If you're willing to throw a large part of the existing code away to move to a microkernel architecture, you might as well rewrite it in a language that doesn't have race conditions by design.
Race conditions can be constructed in almost any language. It is more of a systemic thing than a language artifact though some languages are more race condition prone than others.
You can even have race conditions in hardware. Multi-threading or distributed software are excellent recipes for the introduction of race conditions, sometimes so subtle that the code looks good and the only proof that there is something bad going on is the once-in-a-fortnight system lockup.
I believe the undocumented instructions in the 6502 was caused by race conditions in the CPU. Some of these instructions are actually usable while others give random results.
I wrote a 6502 assembler and had a really hard time not giving $88 it's own mnemonic in the main table rather than to load it at the start of every file from an include. It was just too useful :)
Why wouldn't you? These opcodes seems to be used by most people these days, so there seems to be no reason not to treat them just like any other opcode?
Race conditions can be created by I/O paths. I'm willing to state that unless the said language abstracts away all I/O, it will always be possible to introduce a bug :)
It's an OS with microkernel written in Rust. It's literally the first thing you see on the website. So it's both microkernel, and Rust, so it is an example of people doing what parent mentioned.
Is the trade off efficiency? Because I'm sure a language that is willing to wait 5 seconds between operations can do pretty well at eliminating race conditions.
Race conditions do not have anything to do with absolute time, it is simply an assumption about the sequence in which things are going to happen and finding out in practice that the implementation allows other sequences the output of which is undefined.
Most absolutes spoken about anything are natural fallacies. The truth is that they can. Hell, I see Apple devices that don't update anything including time until you take them out of screen lock, and you see the previous date and charge amount sometimes even after unlock. That is an efficiency based form of race condition.
Perhaps the microkernel is free of race conditions. But now you've introduced a zoo of interacting processes (drivers, servers, etc.) and with that a new class of race condition in their interactions, which may or may not be harder to debug than what you started out with.
That zoo will still have a lot of advantages over a monolith, and one of those advantages will be that if the components stick to their defined interfaces for interaction that your chances of race conditions are substantially limited.
That they allow for reduction of scope to the point that race conditions can be mostly eliminated. A macro kernel has untold opportunities for race conditions because the kernel itself is multi-threaded. Effectively every driver is a potential candidate.
In a - properly implemented - micro kernel you will have each of those drivers isolated in its own user process, and if there is an issue (memory corruption, crash, logic error or race condition) the possibility of its effects spreading is limited.
Isolation is half the battle when dealing with issues such as these.
Do you mean that each driver is forced to be single-threaded, somehow? Or just that the drivers are isolated, so they can have as many race conditions as they like, but the microkernel will keep running?

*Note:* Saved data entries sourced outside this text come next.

(* ===== verification/Process.v ===== *)
(** * Processes: start, shutdown and what they hold open

    The vocabulary of the services' [main] functions: resources that are opened and closed,
    deferred calls, goroutines and what they use, and the constructors the mains call
    ([pkg/config], [pkg/postgres], [pkg/redis], [pkg/jwt/keys.go], [pkg/kafka],
    [pkg/outbox/metrics.go], [pkg/observability]).

    A process runs against an oracle that answers each call to the outside, and leaves a
    trace.  A goroutine is in the trace with the resources it uses; it counts as alive until
    something that waits for it has returned, which is the most that [main] knows of it.  Log
    lines are left out. *)

From stdpp Require Import base list sets strings numbers.
From S2P Require Import Prelude Platform GoStrings Events Outbox Consumer.

(** ** Traces *)

Inductive resource :=
  | RSignals                        (* signal.NotifyContext's registration *)
  | RTracing                        (* the tracer provider with its buffered spans *)
  | RPool                           (* *pgxpool.Pool *)
  | RRedis                          (* *redis.Client *)
  | RConn (service : string)        (* *grpc.ClientConn *)
  | RProducer (topic : string)      (* *kafka.Producer *)
  | RConsumer                       (* *kafka.Consumer *)
  | RReader                         (* the reader of kafka.Tail *)
  | RListener                       (* net.Listener *)
  | RTimeout.                       (* context.WithTimeout of the shutdown *)

Inductive task :=
  | TMetrics                        (* ServeMetrics *)
  | TPublisher                      (* outbox.Publisher.Run *)
  | TSweeper                        (* the loop of StartHoldSweeper *)
  | TStopper                        (* waits for the context and stops the server *)
  | TListen                         (* ListenAndServe *)
  | TRequests                       (* the handlers of the requests in flight *)
  | TConsume                        (* kafka.Consumer.Run *)
  | TTail.                          (* kafka.Tail *)

#[global] Instance resource_eq_dec : EqDecision resource.
Proof. solve_decision. Defined.
#[global] Instance task_eq_dec : EqDecision task.
Proof. solve_decision. Defined.

Inductive event :=
  | Acquire (r : resource)
  | Release (r : resource)
  | Spawn (t : task) (uses : list resource)
  | Share (t : task) (r : resource)     (* a task that is running starts to use r *)
  | Join (t : task).

(** What is open at the end, the last opened first. *)
Definition hold (held : list resource) (e : event) : list resource :=
  match e with
  | Acquire r => r :: held
  | Release r => filter (.≠ r) held
  | _ => held
  end.
Definition held (tr : list event) : list resource := foldl hold [] tr.

(** Whether every resource but the [lost] ones is closed once, after everything that was
    opened later and before everything that was opened earlier. *)
Fixpoint nested (lost stack : list resource) (tr : list event) : bool :=
  match tr with
  | [] => bool_decide (stack = [])
  | Acquire r :: rest => nested lost (if bool_decide (r ∈ lost) then stack else r :: stack) rest
  | Release r :: rest =>
      match stack with
      | r' :: stack' => bool_decide (r = r') && nested lost stack' rest
      | [] => false
      end
  | _ :: rest => nested lost stack rest
  end.

Definition releases : list event -> list resource :=
  omap (fun e => match e with Release r => Some r | _ => None end).

(** The tasks that may be running, with what they use, and the uses that were cut: a
    resource closed while such a task uses it. *)
Definition watch (st : list (task * resource) * list (task * resource)) (e : event) :=
  let (alive, cut) := st in
  match e with
  | Spawn t uses => (map (pair t) uses ++ alive, cut)
  | Share t r => ((t, r) :: alive, cut)
  | Join t => (filter (fun u => u.1 <> t) alive, cut)
  | Release r => (alive, cut ++ filter (fun u => u.2 = r) alive)
  | Acquire _ => (alive, cut)
  end.
Definition cut_uses (tr : list event) : list (task * resource) := (foldl watch ([], []) tr).2.

(** ** Programs *)

(** What the outside does: a call succeeds or fails; of several things that can happen
    first, one does. *)
Inductive chance := Success | Failure (e : error) | Pick (n : nat).

Record pstate := { ps_calls : nat; ps_defers : list resource; ps_trace : list event }.

(** A function runs on, returns with an error or not, or ends the process ([log.Fatalf]). *)
Inductive flow (A : Type) := Next (a : A) | Return (err : option error) | Fatal.
Arguments Next {A} a.
Arguments Return {A} err.
Arguments Fatal {A}.

Definition proc (A : Type) : Type := (nat -> chance) -> pstate -> flow A * pstate.

#[global] Instance proc_ret : MRet proc := fun A x _ p => (Next x, p).
#[global] Instance proc_bind : MBind proc := fun A B k m ora p =>
  match m ora p with
  | (Next x, p') => k x ora p'
  | (Return err, p') => (Return err, p')
  | (Fatal, p') => (Fatal, p')
  end.

Definition note (e : event) : proc unit := fun _ p =>
  (Next tt, {| ps_calls := ps_calls p; ps_defers := ps_defers p; ps_trace := ps_trace p ++ [e] |}).
Definition acquire (r : resource) : proc unit := note (Acquire r).
Definition release (r : resource) : proc unit := note (Release r).
Definition go (t : task) (uses : list resource) : proc unit := note (Spawn t uses).
Definition join (t : task) : proc unit := note (Join t).

(** [defer]: the last deferred call runs first. *)
Definition defer (r : resource) : proc unit := fun _ p =>
  (Next tt, {| ps_calls := ps_calls p; ps_defers := r :: ps_defers p; ps_trace := ps_trace p |}).

(** The next answer of the outside. *)
Definition next_answer : proc chance := fun ora p =>
  (Next (ora (ps_calls p)), {| ps_calls := S (ps_calls p); ps_defers := ps_defers p; ps_trace := ps_trace p |}).

(** A call that can fail. *)
Definition external : proc (res unit) :=
  c ← next_answer; mret match c with Failure e => Err e | _ => Ok tt end.

Definition choose : proc nat :=
  c ← next_answer; mret match c with Pick n => n | _ => 0 end.

Definition wrap_err {A} (ctx : string) (r : res A) : res A :=
  match r with Ok x => Ok x | Err e => Err (EWrap ctx e) end.

(** [if err != nil { return fmt.Errorf("<ctx>: %w", err) }], and the same without a context. *)
Definition or_return {A} (ctx : string) (m : proc (res A)) : proc A :=
  r ← m; match r with Ok x => mret x | Err e => fun _ p => (Return (Some (EWrap ctx e)), p) end.
Definition or_return_err {A} (m : proc (res A)) : proc A :=
  r ← m; match r with Ok x => mret x | Err e => fun _ p => (Return (Some e), p) end.

(** [if err != nil { log.Fatalf(..) }] *)
Definition or_fatal {A} (m : proc (res A)) : proc A :=
  r ← m; match r with Ok x => mret x | Err _ => fun _ p => (Fatal, p) end.

(** ** Connections and settings *)

(** [config.Load]: a missing file is no error, the environment decides. *)
Definition Load : proc (res unit) := r ← external; mret (wrap_err "parsing config" r).

(** [postgres.New] *)
Definition postgres_New : proc (res unit) :=
  r ← external;
  match r with
  | Err e => mret (Err (EWrap "pgxpool.New" e))
  | Ok _ => _ ← acquire RPool; r ← external; mret (wrap_err "pgxpool.Ping" r)
  end.

(** [redis.New] *)
Definition redis_New : proc (res unit) :=
  _ ← acquire RRedis; r ← external; mret (wrap_err "ping redis" r).

(** [jwt.LoadPrivateKey]: read the file, find a PEM block, parse it. *)
Definition LoadPrivateKey : proc (res unit) :=
  r ← external;
  match r with
  | Err e => mret (Err (EWrap "read private key" e))
  | Ok _ =>
      block ← choose;
      if bool_decide (block ≠ 0) then mret (Err (EText "decode PEM: no block found"))
      else r ← external; mret (wrap_err "parse private key" r)
  end.

(** [jwt.LoadPublicKey]: the same, and the key must be an RSA key. *)
Definition LoadPublicKey : proc (res unit) :=
  r ← external;
  match r with
  | Err e => mret (Err (EWrap "read public key" e))
  | Ok _ =>
      block ← choose;
      if bool_decide (block ≠ 0) then mret (Err (EText "decode PEM: no block found"))
      else
        r ← external;
        match r with
        | Err e => mret (Err (EWrap "parse public key" e))
        | Ok _ =>
            kind ← choose;
            if bool_decide (kind ≠ 0) then mret (Err (EText "not an RSA public key")) else mret (Ok tt)
        end
  end.

(** [grpc.NewClient]: no connection is made yet. *)
Definition NewClient (service : string) : proc (res unit) :=
  r ← external;
  match r with Err e => mret (Err e) | Ok _ => _ ← acquire (RConn service); mret (Ok tt) end.

(** The gateway's [dial]. *)
Definition dial (service addr : string) : proc (res unit) :=
  r ← NewClient service; mret (wrap_err ("dial " ++ addr) r).

(** [net.ListenConfig.Listen] *)
Definition Listen : proc (res unit) :=
  r ← external;
  match r with Err e => mret (Err e) | Ok _ => _ ← acquire RListener; mret (Ok tt) end.

(** ** Kafka *)

Definition NewProducer (topic : string) : proc unit := acquire (RProducer topic).

(** [NewConsumer] with [newConsumer]: the configuration is checked and completed, the
    outcomes' counters are created. *)
Definition NewConsumer (cfg : ConsumerConfig) : proc (res ConsumerConfig) :=
  match validate_config cfg with
  | Err e => mret (Err e)
  | Ok _ => _ ← acquire RConsumer; mret (Ok (applyDefaults cfg))
  end.

(** [Consumer.Run]: it returns when the context is cancelled, or with an error. *)
Definition consumer_Run : proc (res unit) := r ← external; _ ← join TConsume; mret r.

(** [Tail] with the end of [runTail]. *)
Definition Tail (brokers : list string) (topic : string) : proc (res unit) :=
  r ← (if bool_decide (brokers = []) || bool_decide (topic = "")
       then mret (Err (EText "kafka tail: brokers and topic are required"))
       else
         _ ← acquire RReader;
         r ← external;
         match r with
         | Err e => _ ← release RReader; mret (Err (EWrap "kafka tail: seek to newest offset" e))
         | Ok _ => r ← external; _ ← release RReader; mret (wrap_err "kafka tail: read" r)
         end);
  _ ← join TTail;
  mret r.

(** ** The outbox's metrics ([pkg/outbox/metrics.go]) *)

(** [RegisterMetrics]: from now on a scrape of the metrics queries the pool. *)
Definition RegisterMetrics (serving : bool) (t : Table) : proc (res unit) :=
  match validate t with
  | Err e => mret (Err e)
  | Ok _ =>
      r ← external;
      match r with
      | Err e => mret (Err (EWrap ("register outbox metrics for " ++ tbl_Name t) e))
      | Ok _ => _ ← (if serving then note (Share TMetrics RPool) else mret tt); mret (Ok tt)
      end
  end.

(** ** Observability ([pkg/observability]) *)

Definition Disabled : string := "off".
Definition TracingDisabled : string := "off".

(** [StartMetrics]: whether the metrics are served. *)
Definition StartMetrics (addr : string) : proc bool :=
  if bool_decide (addr = "") || bool_decide (addr = Disabled) then mret false
  else _ ← go TMetrics []; mret true.

(** [SetupTracing]: what its shutdown function has to shut down. *)
Definition SetupTracing (endpoint : string) : proc (res (option resource)) :=
  if bool_decide (endpoint = "") || bool_decide (endpoint = TracingDisabled) then mret (Ok None)
  else
    r ← external;
    match r with
    | Err e => mret (Err (EWrap "create OTLP trace exporter" e))
    | Ok _ => _ ← acquire RTracing; mret (Ok (Some RTracing))
    end.

(** [defer func() { _ = shutdownTracing(..) }()] *)
Definition defer_tracing (t : option resource) : proc unit :=
  match t with Some r => defer r | None => mret tt end.

(** [http.ErrServerClosed] *)
Definition ErrServerClosed : error := EText "http: Server closed".
Fixpoint is_server_closed (e : error) : bool :=
  match e with
  | EText m => bool_decide (m = "http: Server closed")
  | EWrap _ e' => is_server_closed e'
  | _ => false
  end.

(** What [ServeMetrics] waits for: its listener to fail, or the context to be done, upon
    which it shuts the server down. *)
Inductive metrics_end := ListenerReturned (e : error) | ContextDone (shutdown : option error).

Definition ServeMetrics (first : metrics_end) : option error :=
  match first with
  | ListenerReturned e => if is_server_closed e then None else Some (EWrap "metrics server" e)
  | ContextDone r => r
  end.

(** ** Servers *)

(** [grpc.Server.Serve], which owns its listener: it returns without an error only after
    [GracefulStop], that is when every request in flight has been answered. *)
Definition grpc_Serve : proc (res unit) :=
  r ← external;
  _ ← release RListener;
  _ ← match r with Ok _ => join TRequests | Err _ => mret tt end;
  mret r.

(** [http.Server.Shutdown] with a deadline: without an error, every request in flight has
    been answered. *)
Definition http_Shutdown : proc (res unit) :=
  r ← external;
  _ ← match r with Ok _ => join TRequests | Err _ => mret tt end;
  mret r.

(** [errgroup.Group.Wait]: when every function has returned, the error of the one that
    failed first. *)
Definition group_Wait (results : list (res unit)) : proc (res unit) :=
  n ← choose;
  let errs := omap (fun r => match r with Err e => Some e | Ok _ => None end) results in
  mret match errs !! (n mod length errs)%nat with Some e => Err e | None => Ok tt end.

(** ** A whole process *)

(** The exit status and the trace: the deferred calls run when the function returns, however
    it does, and not when it ended the process. *)
Definition run_process (m : proc unit) (ora : nat -> chance) : nat * list event :=
  let (out, p) := m ora {| ps_calls := 0; ps_defers := []; ps_trace := [] |} in
  let deferred := map Release (ps_defers p) in
  match out with
  | Next _ | Return None => (0, ps_trace p ++ deferred)
  | Return (Some _) => (1, ps_trace p ++ deferred)
  | Fatal => (1, ps_trace p)
  end.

Because I don't see the advantage here. So what if my filesystem driver is isolated, a race condition in there is still going to corrupt all my data and I'm not going to be cheered up by the fact that the kernel can keep on ticking.
Another is to think of this as layers of essential services: kernel, memory management, networking services, file services and so on. For a layer to be reliable the layers below it have to be reliable too. Isolating the layers in processes allows for faster resolution of where a problem originates which in turn will help to solve it.
And being able to identify the source of a problem allows for several other options: restart the process, proper identification of a longer term resolution because of the ability to log the error much closer to where it originated.
These are not silver bullets but structural approaches acknowledging the fact that software over a certain level of complexity is going to be faulty.
In my opinion the only system that gets this right is Erlang. (not the language, but the whole system)
I take your point about Erlang, and its systems for restarting/replacing failed code & processes, but I don't see how this eliminates race conditions or their consequences.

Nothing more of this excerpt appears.